Nothing in the entries may be altered; copy them all exactly.

Material for this exercise:
--- START ---
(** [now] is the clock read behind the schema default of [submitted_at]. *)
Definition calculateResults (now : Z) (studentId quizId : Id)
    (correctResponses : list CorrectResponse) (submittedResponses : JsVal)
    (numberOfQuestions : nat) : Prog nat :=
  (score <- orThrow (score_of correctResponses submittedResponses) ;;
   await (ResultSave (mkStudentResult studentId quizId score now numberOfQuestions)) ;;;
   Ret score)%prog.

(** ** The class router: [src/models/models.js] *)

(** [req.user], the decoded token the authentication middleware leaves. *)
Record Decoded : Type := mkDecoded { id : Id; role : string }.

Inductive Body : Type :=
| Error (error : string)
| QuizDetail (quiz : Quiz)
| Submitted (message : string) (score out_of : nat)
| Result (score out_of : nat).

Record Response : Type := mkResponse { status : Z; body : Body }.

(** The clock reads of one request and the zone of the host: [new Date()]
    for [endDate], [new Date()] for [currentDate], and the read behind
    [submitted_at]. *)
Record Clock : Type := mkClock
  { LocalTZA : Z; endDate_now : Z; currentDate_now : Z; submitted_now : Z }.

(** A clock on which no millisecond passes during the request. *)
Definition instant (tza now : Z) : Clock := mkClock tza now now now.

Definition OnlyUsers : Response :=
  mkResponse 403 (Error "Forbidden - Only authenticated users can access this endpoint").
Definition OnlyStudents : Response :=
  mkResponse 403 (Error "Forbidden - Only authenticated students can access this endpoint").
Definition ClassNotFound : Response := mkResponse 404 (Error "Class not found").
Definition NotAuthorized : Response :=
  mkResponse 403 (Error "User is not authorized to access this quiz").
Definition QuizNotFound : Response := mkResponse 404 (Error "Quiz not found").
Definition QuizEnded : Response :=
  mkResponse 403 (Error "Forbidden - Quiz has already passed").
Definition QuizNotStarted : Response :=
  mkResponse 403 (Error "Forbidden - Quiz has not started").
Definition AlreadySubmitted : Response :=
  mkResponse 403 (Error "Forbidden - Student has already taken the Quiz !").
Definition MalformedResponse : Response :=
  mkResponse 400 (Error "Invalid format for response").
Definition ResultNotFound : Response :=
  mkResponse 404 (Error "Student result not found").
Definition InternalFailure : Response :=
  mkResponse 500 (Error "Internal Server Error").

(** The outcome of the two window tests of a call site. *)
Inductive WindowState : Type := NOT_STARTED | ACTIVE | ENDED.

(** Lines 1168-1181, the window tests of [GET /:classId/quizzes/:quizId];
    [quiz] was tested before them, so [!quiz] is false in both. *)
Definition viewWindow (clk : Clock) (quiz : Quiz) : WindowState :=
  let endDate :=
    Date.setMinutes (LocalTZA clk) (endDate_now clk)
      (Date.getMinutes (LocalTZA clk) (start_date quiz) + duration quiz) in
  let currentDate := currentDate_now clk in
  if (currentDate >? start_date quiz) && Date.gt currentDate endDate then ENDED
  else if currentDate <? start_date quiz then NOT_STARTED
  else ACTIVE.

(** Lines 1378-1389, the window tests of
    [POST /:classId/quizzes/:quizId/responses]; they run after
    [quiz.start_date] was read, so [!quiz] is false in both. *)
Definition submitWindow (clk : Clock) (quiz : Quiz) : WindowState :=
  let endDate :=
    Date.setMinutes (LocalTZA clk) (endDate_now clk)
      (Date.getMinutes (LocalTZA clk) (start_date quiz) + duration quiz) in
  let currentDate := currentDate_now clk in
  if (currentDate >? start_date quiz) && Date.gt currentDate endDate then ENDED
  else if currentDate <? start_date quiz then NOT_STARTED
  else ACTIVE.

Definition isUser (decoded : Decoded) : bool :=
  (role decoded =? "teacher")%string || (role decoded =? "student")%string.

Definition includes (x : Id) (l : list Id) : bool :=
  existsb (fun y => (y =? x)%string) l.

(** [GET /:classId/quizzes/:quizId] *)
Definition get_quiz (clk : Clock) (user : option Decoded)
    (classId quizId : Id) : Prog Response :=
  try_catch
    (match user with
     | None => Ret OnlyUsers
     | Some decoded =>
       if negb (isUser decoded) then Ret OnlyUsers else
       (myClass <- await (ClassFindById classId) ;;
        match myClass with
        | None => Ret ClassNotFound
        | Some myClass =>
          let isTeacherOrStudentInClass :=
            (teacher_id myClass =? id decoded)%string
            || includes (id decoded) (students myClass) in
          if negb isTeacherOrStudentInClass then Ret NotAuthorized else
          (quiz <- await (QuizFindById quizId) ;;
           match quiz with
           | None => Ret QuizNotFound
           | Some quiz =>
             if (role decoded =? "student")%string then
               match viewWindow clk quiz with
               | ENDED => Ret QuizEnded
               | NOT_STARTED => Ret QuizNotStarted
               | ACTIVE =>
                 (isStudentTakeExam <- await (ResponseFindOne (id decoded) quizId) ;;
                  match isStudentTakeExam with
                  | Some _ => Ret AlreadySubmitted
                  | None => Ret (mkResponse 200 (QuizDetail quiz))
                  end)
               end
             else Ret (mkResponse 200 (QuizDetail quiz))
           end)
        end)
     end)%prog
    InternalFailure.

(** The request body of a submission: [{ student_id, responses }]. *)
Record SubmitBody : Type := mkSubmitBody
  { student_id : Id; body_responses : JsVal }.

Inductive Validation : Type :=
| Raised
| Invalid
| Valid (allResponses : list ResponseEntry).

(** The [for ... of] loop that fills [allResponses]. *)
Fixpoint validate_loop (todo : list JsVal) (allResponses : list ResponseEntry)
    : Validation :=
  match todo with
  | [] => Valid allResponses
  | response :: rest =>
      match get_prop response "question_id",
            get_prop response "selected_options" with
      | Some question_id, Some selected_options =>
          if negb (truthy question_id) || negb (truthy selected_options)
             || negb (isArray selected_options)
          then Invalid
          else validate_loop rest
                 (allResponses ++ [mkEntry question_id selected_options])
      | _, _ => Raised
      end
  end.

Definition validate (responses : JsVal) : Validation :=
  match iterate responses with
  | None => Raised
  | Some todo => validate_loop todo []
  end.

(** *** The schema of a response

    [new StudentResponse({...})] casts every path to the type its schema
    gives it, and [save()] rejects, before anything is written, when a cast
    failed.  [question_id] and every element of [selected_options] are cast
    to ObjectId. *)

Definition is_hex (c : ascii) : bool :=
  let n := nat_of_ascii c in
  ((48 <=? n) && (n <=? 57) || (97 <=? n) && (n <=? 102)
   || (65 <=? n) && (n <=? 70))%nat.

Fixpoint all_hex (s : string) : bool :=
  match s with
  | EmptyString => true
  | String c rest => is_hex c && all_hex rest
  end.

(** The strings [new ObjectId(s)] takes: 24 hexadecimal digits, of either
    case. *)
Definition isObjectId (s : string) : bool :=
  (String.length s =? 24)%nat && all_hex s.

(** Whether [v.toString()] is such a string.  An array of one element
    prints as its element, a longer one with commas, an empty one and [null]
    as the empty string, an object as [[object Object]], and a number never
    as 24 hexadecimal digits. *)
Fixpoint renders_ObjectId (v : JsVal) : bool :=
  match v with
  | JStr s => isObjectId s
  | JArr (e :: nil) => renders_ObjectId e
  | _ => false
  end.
--- END ---
Response to this exercise:
(** [now] is the clock read behind the schema default of [submitted_at]. *)
Definition calculateResults (now : Z) (studentId quizId : Id)
    (correctResponses : list CorrectResponse) (submittedResponses : JsVal)
    (numberOfQuestions : nat) : Prog nat :=
  (score <- orThrow (score_of correctResponses submittedResponses) ;;
   await (ResultSave (mkStudentResult studentId quizId score now numberOfQuestions)) ;;;
   Ret score)%prog.

(** ** The class router: [src/models/models.js] *)

(** [req.user], the decoded token the authentication middleware leaves. *)
Record Decoded : Type := mkDecoded { id : Id; role : string }.

Inductive Body : Type :=
| Error (error : string)
| QuizDetail (quiz : Quiz)
| Submitted (message : string) (score out_of : nat)
| Result (score out_of : nat).

Record Response : Type := mkResponse { status : Z; body : Body }.

(** The clock reads of one request and the zone of the host: [new Date()]
    for [endDate], [new Date()] for [currentDate], and the read behind
    [submitted_at]. *)
Record Clock : Type := mkClock
  { LocalTZA : Z; endDate_now : Z; currentDate_now : Z; submitted_now : Z }.

(** A clock on which no millisecond passes during the request. *)
Definition instant (tza now : Z) : Clock := mkClock tza now now now.

Definition OnlyUsers : Response :=
  mkResponse 403 (Error "Forbidden - Only authenticated users can access this endpoint").
Definition OnlyStudents : Response :=
  mkResponse 403 (Error "Forbidden - Only authenticated students can access this endpoint").
Definition ClassNotFound : Response := mkResponse 404 (Error "Class not found").
Definition NotAuthorized : Response :=
  mkResponse 403 (Error "User is not authorized to access this quiz").
Definition QuizNotFound : Response := mkResponse 404 (Error "Quiz not found").
Definition QuizEnded : Response :=
  mkResponse 403 (Error "Forbidden - Quiz has already passed").
Definition QuizNotStarted : Response :=
  mkResponse 403 (Error "Forbidden - Quiz has not started").
Definition AlreadySubmitted : Response :=
  mkResponse 403 (Error "Forbidden - Student has already taken the Quiz !").
Definition MalformedResponse : Response :=
  mkResponse 400 (Error "Invalid format for response").
Definition ResultNotFound : Response :=
  mkResponse 404 (Error "Student result not found").
Definition InternalFailure : Response :=
  mkResponse 500 (Error "Internal Server Error").

(** The outcome of the two window tests of a call site. *)
Inductive WindowState : Type := NOT_STARTED | ACTIVE | ENDED.

(** Lines 1168-1181, the window tests of [GET /:classId/quizzes/:quizId];
    [quiz] was tested before them, so [!quiz] is false in both. *)
Definition viewWindow (clk : Clock) (quiz : Quiz) : WindowState :=
  let endDate :=
    Date.setMinutes (LocalTZA clk) (endDate_now clk)
      (Date.getMinutes (LocalTZA clk) (start_date quiz) + duration quiz) in
  let currentDate := currentDate_now clk in
  if (currentDate >? start_date quiz) && Date.gt currentDate endDate then ENDED
  else if currentDate <? start_date quiz then NOT_STARTED
  else ACTIVE.

(** Lines 1378-1389, the window tests of
    [POST /:classId/quizzes/:quizId/responses]; they run after
    [quiz.start_date] was read, so [!quiz] is false in both. *)
Definition submitWindow (clk : Clock) (quiz : Quiz) : WindowState :=
  let endDate :=
    Date.setMinutes (LocalTZA clk) (endDate_now clk)
      (Date.getMinutes (LocalTZA clk) (start_date quiz) + duration quiz) in
  let currentDate := currentDate_now clk in
  if (currentDate >? start_date quiz) && Date.gt currentDate endDate then ENDED
  else if currentDate <? start_date quiz then NOT_STARTED
  else ACTIVE.

Definition isUser (decoded : Decoded) : bool :=
  (role decoded =? "teacher")%string || (role decoded =? "student")%string.

Definition includes (x : Id) (l : list Id) : bool :=
  existsb (fun y => (y =? x)%string) l.

(** [GET /:classId/quizzes/:quizId] *)
Definition get_quiz (clk : Clock) (user : option Decoded)
    (classId quizId : Id) : Prog Response :=
  try_catch
    (match user with
     | None => Ret OnlyUsers
     | Some decoded =>
       if negb (isUser decoded) then Ret OnlyUsers else
       (myClass <- await (ClassFindById classId) ;;
        match myClass with
        | None => Ret ClassNotFound
        | Some myClass =>
          let isTeacherOrStudentInClass :=
            (teacher_id myClass =? id decoded)%string
            || includes (id decoded) (students myClass) in
          if negb isTeacherOrStudentInClass then Ret NotAuthorized else
          (quiz <- await (QuizFindById quizId) ;;
           match quiz with
           | None => Ret QuizNotFound
           | Some quiz =>
             if (role decoded =? "student")%string then
               match viewWindow clk quiz with
               | ENDED => Ret QuizEnded
               | NOT_STARTED => Ret QuizNotStarted
               | ACTIVE =>
                 (isStudentTakeExam <- await (ResponseFindOne (id decoded) quizId) ;;
                  match isStudentTakeExam with
                  | Some _ => Ret AlreadySubmitted
                  | None => Ret (mkResponse 200 (QuizDetail quiz))
                  end)
               end
             else Ret (mkResponse 200 (QuizDetail quiz))
           end)
        end)
     end)%prog
    InternalFailure.

(** The request body of a submission: [{ student_id, responses }]. *)
Record SubmitBody : Type := mkSubmitBody
  { student_id : Id; body_responses : JsVal }.

Inductive Validation : Type :=
| Raised
| Invalid
| Valid (allResponses : list ResponseEntry).

(** The [for ... of] loop that fills [allResponses]. *)
Fixpoint validate_loop (todo : list JsVal) (allResponses : list ResponseEntry)
    : Validation :=
  match todo with
  | [] => Valid allResponses
  | response :: rest =>
      match get_prop response "question_id",
            get_prop response "selected_options" with
      | Some question_id, Some selected_options =>
          if negb (truthy question_id) || negb (truthy selected_options)
             || negb (isArray selected_options)
          then Invalid
          else validate_loop rest
                 (allResponses ++ [mkEntry question_id selected_options])
      | _, _ => Raised
      end
  end.

Definition validate (responses : JsVal) : Validation :=
  match iterate responses with
  | None => Raised
  | Some todo => validate_loop todo []
  end.

(** *** The schema of a response

    [new StudentResponse({...})] casts every path to the type its schema
    gives it, and [save()] rejects, before anything is written, when a cast
    failed.  [question_id] and every element of [selected_options] are cast
    to ObjectId. *)

Definition is_hex (c : ascii) : bool :=
  let n := nat_of_ascii c in
  ((48 <=? n) && (n <=? 57) || (97 <=? n) && (n <=? 102)
   || (65 <=? n) && (n <=? 70))%nat.

Fixpoint all_hex (s : string) : bool :=
  match s with
  | EmptyString => true
  | String c rest => is_hex c && all_hex rest
  end.

(** The strings [new ObjectId(s)] takes: 24 hexadecimal digits, of either
    case. *)
Definition isObjectId (s : string) : bool :=
  (String.length s =? 24)%nat && all_hex s.

(** Whether [v.toString()] is such a string.  An array of one element
    prints as its element, a longer one with commas, an empty one and [null]
    as the empty string, an object as [[object Object]], and a number never
    as 24 hexadecimal digits. *)
Fixpoint renders_ObjectId (v : JsVal) : bool :=
  match v with
  | JStr s => isObjectId s
  | JArr (e :: nil) => renders_ObjectId e
  | _ => false
  end.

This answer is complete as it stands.